• [Collected data]
# # # #
Lemma alloc_rest_spec fuel : ∀ rem r s p owned hr, owns s (p :: owned) → hdrs s !! r = Some hr →
    next hr = 0 → rem <= Z.of_nat fuel → rem < 2 ^ 16 →
    ∃ s' ok, alloc_rest fuel rem r s = Some (s', ok) ∧ owns s' (p :: owned).
  Proof.
    induction fuel as [|fuel IH]; intros rem r s p owned hr H Hr Hn Hf Hrem; cbn [alloc_rest];
      (destruct (Z.ltb_spec 0 rem); [|by exists s, true]); [lia|].
    destruct (pool_free s) as [|q l] eqn:E; [by exists s, false|]. rewrite Hr. cbn [mbind option_bind].
    rewrite u16_small by lia. set (lq := Z.min rem PBUF_POOL_BUFSIZE).
    assert (Hlq : 1 <= lq <= rem) by (unfold lq, PBUF_POOL_BUFSIZE; lia).
    set (hq := MkHdr 0 (q + SIZEOF_STRUCT_PBUF) rem lq PBUF_POOL 0 1).
    destruct (pool_not_live s q l _ H E) as [Hq Hnl].
    assert (Hqr : q ≠ r) by (intros ->; by rewrite (links_at _ _ _ Hr) in Hnl).
    assert (Hfresh : owns (MkPbufs (<[q := hq]> (hdrs s)) l (pbuf_free_list s)) (q :: p :: owned)).
    { apply owns_from_pool; try done; cbn; lia. }
    set (s1 := MkPbufs (<[q := hq]> (hdrs s)) l (pbuf_free_list s)) in *.
    set (s2 := MkPbufs (<[q := hq]> (<[r := set_next q hr]> (hdrs s))) l (pbuf_free_list s)).
    assert (E2 : s2 = put r (set_next q hr) s1).
    { unfold s2, put, s1. cbn. by rewrite insert_insert_ne. }
    assert (Hr1 : hdrs s1 !! r = Some hr) by (unfold s1; cbn; by rewrite lookup_insert_ne).
    assert (Hq1 : hdrs s1 !! q = Some hq) by apply lookup_insert_eq.
    assert (H2 : owns s2 (p :: owned)).
    { rewrite E2. destruct Hfresh as [Ho Hl]. split.
      - rewrite links_put. unfold link_of. cbn [set_next next ref type].
        apply (own_link _ _ _ _ _ _ r q (ref hr) (type hr) [q] Ho).
        + etransitivity; [by apply links_at|]. unfold link_of. by rewrite Hn.
        + cbn. split; [done|]. split; [done|]. exists (link_of hq). split; [exact (links_at _ _ _ Hq1)|done].
        + intros ->%list_elem_of_singleton. done.
      - apply lens_put; [done|apply (Hl r hr Hr1)..]. }
    apply (IH (rem - lq) q s2 p owned hq H2); try lia; [apply lookup_insert_eq|done].
  Qed.

  (** The memory [mem_malloc] answers with is not in use and not in a pool. *)
Definition fresh (new : Z) (s : pbufs) : Prop :=
    new ≠ 0 → hdrs s !! new = None ∧ new ∉ pa ++ ra.

Lemma align4_54 layer : 0 <= align4 (layer_offset layer) <= 56.
  Proof. by destruct layer. Qed.

Lemma pbuf_alloc_owns new layer length ty s owned : owns s owned → fresh new s → 0 <= length < 2 ^ 16 →
    ∃ s' p, pbuf_alloc new layer length ty s = Some (s', p) ∧
      owns s' (if p =? 0 then owned else p :: owned).
  Proof.
    intros H Hnew Hlen. unfold pbuf_alloc. destruct ty.
    - destruct (Z.eqb_spec new 0) as [E|E]; [by exists s, 0|].
      destruct (Hnew E) as [Hn Hnp]. eexists _, new. split; [done|].
      destruct (Z.eqb_spec new 0); [done|]. destruct H as [H Hl].
      split; [|by apply lens_put]. rewrite links_put.
      eapply own_fresh; [exact H| |done|done|done|done]. unfold links. by rewrite lookup_fmap, Hn.
    - destruct (pbuf_free_list s) as [|p l] eqn:E; [by exists s, 0|].
      destruct (refs_not_live s p l owned H E) as [Hp Hnl]. eexists _, p. split; [done|].
      destruct (Z.eqb_spec p 0); [done|]. destruct H as [H Hl]. split; [|by apply (lens_put s p)].
      change (links (MkPbufs _ _ _)) with (links (put p (MkHdr 0 0 length length PBUF_ROM 0 1) s)).
      rewrite links_put. eapply own_fresh; [exact H|done|done|done|by rewrite E|done].
    - destruct (pbuf_free_list s) as [|p l] eqn:E; [by exists s, 0|].
      destruct (refs_not_live s p l owned H E) as [Hp Hnl]. eexists _, p. split; [done|].
      destruct (Z.eqb_spec p 0); [done|]. destruct H as [H Hl]. split; [|by apply (lens_put s p)].
      change (links (MkPbufs _ _ _)) with (links (put p (MkHdr 0 0 length length PBUF_REF 0 1) s)).
      rewrite links_put. eapply own_fresh; [exact H|done|done|done|by rewrite E|done].
    - destruct (pool_free s) as [|p l] eqn:E; [by exists s, 0|].
      destruct (pool_not_live s p l owned H E) as [Hp _].
      pose proof (align4_54 layer) as Hal.
      set (lp := Z.min length (PBUF_POOL_BUFSIZE - align4 (layer_offset layer))).
      assert (Hlp : 0 <= lp <= length) by (unfold lp, PBUF_POOL_BUFSIZE; lia).
      set (h := MkHdr 0 (align4 (p + (SIZEOF_STRUCT_PBUF + layer_offset layer))) length lp PBUF_POOL 0 1).
      assert (H1 : owns (MkPbufs (<[p := h]> (hdrs s)) l (pbuf_free_list s)) (p :: owned)).
      { apply owns_from_pool; try done; cbn; lia. }
      destruct (alloc_rest_spec (Z.to_nat length) (length - lp) p _ p owned h H1) as (s' & ok & -> & H');
        [apply lookup_insert_eq|done|lia|lia|]. cbn [mbind option_bind]. destruct ok.
      + exists s', p. split; [done|]. by destruct (Z.eqb_spec p 0).
      + destruct (pbuf_free_spec s' p owned H') as (s2 & c & -> & H2 & _). cbn [mbind option_bind].
        by exists s2, 0.
  Qed.

  (** *** Lengths and dechaining *)

Lemma pbuf_header_owns p inc s owned : owns s owned → p ∈ owned → p ≠ 0 →
    ∃ s' r, pbuf_header p inc s = Some (s', r) ∧ owns s' owned.
  Proof.
    intros H Hp Hp0. destruct (owns_hdr s owned p H Hp Hp0) as [h Hh]. unfold pbuf_header.
    destruct ((inc =? 0) || (p =? 0)); [by exists s, 0|]. rewrite Hh. cbn [mbind option_bind].
    destruct ((inc <? 0) && _); [by exists s, 1|].
    assert (Hd : owns (put p (set_payload (payload h - inc)
                 (set_lens (u16 (tot_len h + inc)) (u16 (len h + inc)) h)) s) owned).
    { apply owns_put_same with h; try done; apply u16_range. }
    destruct (type h); case_match; eauto.
  Qed.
# # # #
Repeat the entries above exactly, beginning at their first line and ending with the line that contains "apply (own_link _", with nothing added.

Lemma alloc_rest_spec fuel : ∀ rem r s p owned hr, owns s (p :: owned) → hdrs s !! r = Some hr →
    next hr = 0 → rem <= Z.of_nat fuel → rem < 2 ^ 16 →
    ∃ s' ok, alloc_rest fuel rem r s = Some (s', ok) ∧ owns s' (p :: owned).
  Proof.
    induction fuel as [|fuel IH]; intros rem r s p owned hr H Hr Hn Hf Hrem; cbn [alloc_rest];
      (destruct (Z.ltb_spec 0 rem); [|by exists s, true]); [lia|].
    destruct (pool_free s) as [|q l] eqn:E; [by exists s, false|]. rewrite Hr. cbn [mbind option_bind].
    rewrite u16_small by lia. set (lq := Z.min rem PBUF_POOL_BUFSIZE).
    assert (Hlq : 1 <= lq <= rem) by (unfold lq, PBUF_POOL_BUFSIZE; lia).
    set (hq := MkHdr 0 (q + SIZEOF_STRUCT_PBUF) rem lq PBUF_POOL 0 1).
    destruct (pool_not_live s q l _ H E) as [Hq Hnl].
    assert (Hqr : q ≠ r) by (intros ->; by rewrite (links_at _ _ _ Hr) in Hnl).
    assert (Hfresh : owns (MkPbufs (<[q := hq]> (hdrs s)) l (pbuf_free_list s)) (q :: p :: owned)).
    { apply owns_from_pool; try done; cbn; lia. }
    set (s1 := MkPbufs (<[q := hq]> (hdrs s)) l (pbuf_free_list s)) in *.
    set (s2 := MkPbufs (<[q := hq]> (<[r := set_next q hr]> (hdrs s))) l (pbuf_free_list s)).
    assert (E2 : s2 = put r (set_next q hr) s1).
    { unfold s2, put, s1. cbn. by rewrite insert_insert_ne. }
    assert (Hr1 : hdrs s1 !! r = Some hr) by (unfold s1; cbn; by rewrite lookup_insert_ne).
    assert (Hq1 : hdrs s1 !! q = Some hq) by apply lookup_insert_eq.
    assert (H2 : owns s2 (p :: owned)).
    { rewrite E2. destruct Hfresh as [Ho Hl]. split.
      - rewrite links_put. unfold link_of. cbn [set_next next ref type].
        apply (own_link _ _ _ _ _ _ r q (ref hr) (type hr) [q] Ho).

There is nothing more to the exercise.